Similarly, CoNS isolates demonstrated significant resistance patterns. All CoNS isolates, like S. aureus, were completely resistant to ampicillin and oxacillin. They were also very resistant to vancomycin (88%), gentamicin (88%), and tetracycline (40%). Interestingly, CoNS isolates showed higher resistance to azithromycin (24%) and ceftriaxone (24%) compared to S. aureus.
E. coli demonstrated 100% resistance to amoxicillin and ampicillin among the Gram-negative bacteria. E. coli also exhibited high levels of resistance to gentamicin (80%) and trimethoprim-sulfamethoxazole (90%). In comparison, resistance to cefotaxime (50%) and ciprofloxacin (40%) was moderate.
All isolates (100%) resist amoxicillin and ampicillin for E. coli. We also observed high resistance rates for gentamicin (100%) and trimethoprim-sulfamethoxazole (100%). In comparison, resistance to ciprofloxacin and tetracycline was moderate at 50% each. E. cloacae exhibited lower resistance to ceftriaxone (12.5%) and cefotaxime (12.5%).
S. pyogenes showed high resistance to vancomycin (85.71%) and gentamicin (85.71%), while Citrobacter spp. demonstrated resistance to gentamicin (83.33%) and trimethoprim-sulfamethoxazole (83.33%). Klebsiella spp., although less prevalent, exhibited 100% resistance to amoxicillin and ampicillin, with moderate resistance to gentamicin (80%) and trimethoprim-sulfamethoxazole (80%).
The overall prevalence of multidrug-resistant (MDR) bacterial strains was notable. Of the 96 bacterial isolates, 92 (95.83%) demonstrated resistance to at least one antibiotic, and most isolates exhibited resistance to multiple antibiotics. For S. aureus, the most common MDR pattern involved resistance to seven antibiotics (24.14%), followed by resistance to six antibiotics (20.69%). CoNS exhibited similar MDR patterns, with the most frequent resistance profile involving resistance to five antibiotics (28%), followed by resistance to six antibiotics (24%).
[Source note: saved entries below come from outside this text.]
(** The entries of the history columns for the changes of one height. *)
Lemma collect_columns_at f ch k c op :
  wf_changes keys ch →
  change_at (collect_columns f ch) k c = Some op ↔
  ∃ c0 ops, ch !! c0 = Some ops ∧ c = historical_duplicate_column_id c0 ∧ f ops !! k = Some op.
Proof.
  intros [Hwf _]. unfold collect_columns.
  assert (∀ l (acc : Changes) c x, (∀ c0, c0 ∈ l → is_Some (ch !! c0)) → NoDup l →
    foldl (λ acc c, match ch !! c with
      | Some ops => <[historical_duplicate_column_id c := f ops]> acc
      | None => acc end) acc l !! c = Some x ↔
    (∃ c0 ops, c0 ∈ l ∧ ch !! c0 = Some ops ∧ c = historical_duplicate_column_id c0 ∧ x = f ops) ∨
    ((∀ c0, c0 ∈ l → c ≠ historical_duplicate_column_id c0) ∧ acc !! c = Some x)) as Hf.
  { clear c k op. induction l as [|c1 l IH]; intros acc c x Hl Hnd.
    { simpl. set_solver. }
    cbn [foldl]. apply NoDup_cons in Hnd as [Hni Hnd].
    destruct (Hl c1) as [ops1 Hc1]; [set_solver|]. rewrite Hc1, IH by set_solver.
    assert (∀ c0, c0 ∈ l → historical_duplicate_column_id c0 ≠ historical_duplicate_column_id c1) as Hne.
    { intros c0 Hin He%dup_inj; [congruence|apply Hwf, Hl; set_solver..]. }
    split.
    - intros [(c0 & ops & Hin & Hops & -> & ->)|[Hno Hx]]; [left; set_solver|].
      destruct (decide (c = historical_duplicate_column_id c1)) as [->|Hc].
      + rewrite lookup_insert_eq in Hx. injection Hx as <-. left. set_solver.
      + rewrite lookup_insert_ne in Hx by done. right. set_solver.
    - intros [(c0 & ops & [->|Hin]%elem_of_cons & Hops & -> & ->)|[Hno Hx]]; [|left; set_solver|].
      + right. rewrite Hc1 in Hops. injection Hops as ->. rewrite lookup_insert_eq. split; [|done].
        intros c0 Hin He. by apply (Hne c0 Hin).
      + right. rewrite lookup_insert_ne by (symmetry; apply Hno; set_solver). set_solver. }
  assert (∀ c0, c0 ∈ hs_iter (dom ch) → is_Some (ch !! c0)) as Hdom.
  { intros c0. by rewrite hs_iter_in, elem_of_dom. }
  pose proof (λ acc c x, Hf _ acc c x Hdom (hs_iter_NoDup (dom ch))) as Hall.
  unfold change_at at 1. split.
  - destruct (foldl _ _ _ !! c) as [x|] eqn:Hx; [|done]. cbn [mbind option_bind]. intros Hk.
    apply Hall in Hx as [(c0 & ops & _ & Hops & -> & ->)|[_ Hx]]; [by eauto 10|].
    by rewrite lookup_empty in Hx.
  - intros (c0 & ops & Hops & -> & Hk).
    destruct (Hall ∅ (historical_duplicate_column_id c0) (f ops)) as [_ ->]; [done|].
    left. exists c0, ops. by rewrite hs_iter_in, elem_of_dom, Hops.
Qed.

Lemma history_entries_at (g : WriteOperation → WriteOperation) x ch k c op :
  in_uint U64 x → wf_changes keys ch →
  change_at (collect_columns (λ ops, kmap (λ key, height_key key x) (g <$> ops)) ch) k c = Some op ↔
  ∃ k0 c0 op0, change_at ch k0 c0 = Some op0 ∧ c = historical_duplicate_column_id c0 ∧
    k = height_key k0 x ∧ op = g op0.
Proof.
  intros Hx Hwf. rewrite collect_columns_at by done.
  assert (Inj (=) (=) (λ key, height_key key x)) by (intros k1 k2; by apply height_key_inj).
  split.
  - intros (c0 & ops & Hops & -> & Hk). apply lookup_kmap_Some in Hk as (k0 & -> & Hk); [|done].
    rewrite lookup_fmap in Hk. destruct (ops !! k0) as [op0|] eqn:Ho; [|done]. injection Hk as <-.
    exists k0, c0, op0. unfold change_at. by rewrite Hops.
  - intros (k0 & c0 & op0 & Hop & -> & -> & ->). unfold change_at in Hop.
    destruct (ch !! c0) as [ops|] eqn:Hops; [|done]. exists c0, ops. split_and!; [done..|].
    apply lookup_kmap_Some; [done|]. exists k0. split; [done|].
    rewrite lookup_fmap. cbn [mbind option_bind] in Hop. by rewrite Hop.
Qed.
For Gram-negative bacteria, 40% of E. coli isolates resisted six antibiotics. In comparison, 37.5% of E. cloacae isolates were resistant to five or six antibiotics. Citrobacter spp. and Klebsiella spp. followed similar trends, with Citrobacter spp. Exhibiting resistance to five antibiotics in 33.33% of cases and Klebsiella spp. Exhibiting resistance to four antibiotics in 40% of cases.
The single S. paratyphi isolate was resistant to amoxicillin, ampicillin, and trimethoprim-sulfamethoxazole. In contrast, the P. aeruginosa isolate was resistant to amoxicillin, ampicillin, and ciprofloxacin. Similarly, H. influenzae was resistant to amoxicillin, ampicillin, and cefotaxime.
This study provides critical insights into the bacterial pathogens responsible for bloodstream infections among febrile patients at Medical City Hospital in Baghdad, revealing a substantial challenge posed by multidrug resistance. Among the 96 culture-positive cases, Staphylococcus aureus and coagulase-negative staphylococci (CoNS) were the most frequently isolated pathogens, followed by Escherichia coli and Enterobacter cloacae. The alarming discovery that 87.49% of bacterial isolates exhibited multidrug resistance underscores the pressing need for careful antimicrobial stewardship. High resistance was observed to commonly used antibiotics such as oxacillin (95.83%), ampicillin (97.79%), and gentamicin (88.54%). At the same time, certain drugs like cefotaxime, azithromycin, ceftriaxone, and ciprofloxacin retained better efficacy. The resistance of Gram-positive bacteria to vancomycin and oxacillin further complicates treatment strategies, highlighting the importance of continuously monitoring antimicrobial resistance patterns. This study emphasizes the urgent need for regular susceptibility testing and judicious antibiotic use to prevent the further emergence and spread of resistant bacterial strains, ensuring better clinical outcomes for patients suffering from bloodstream infections.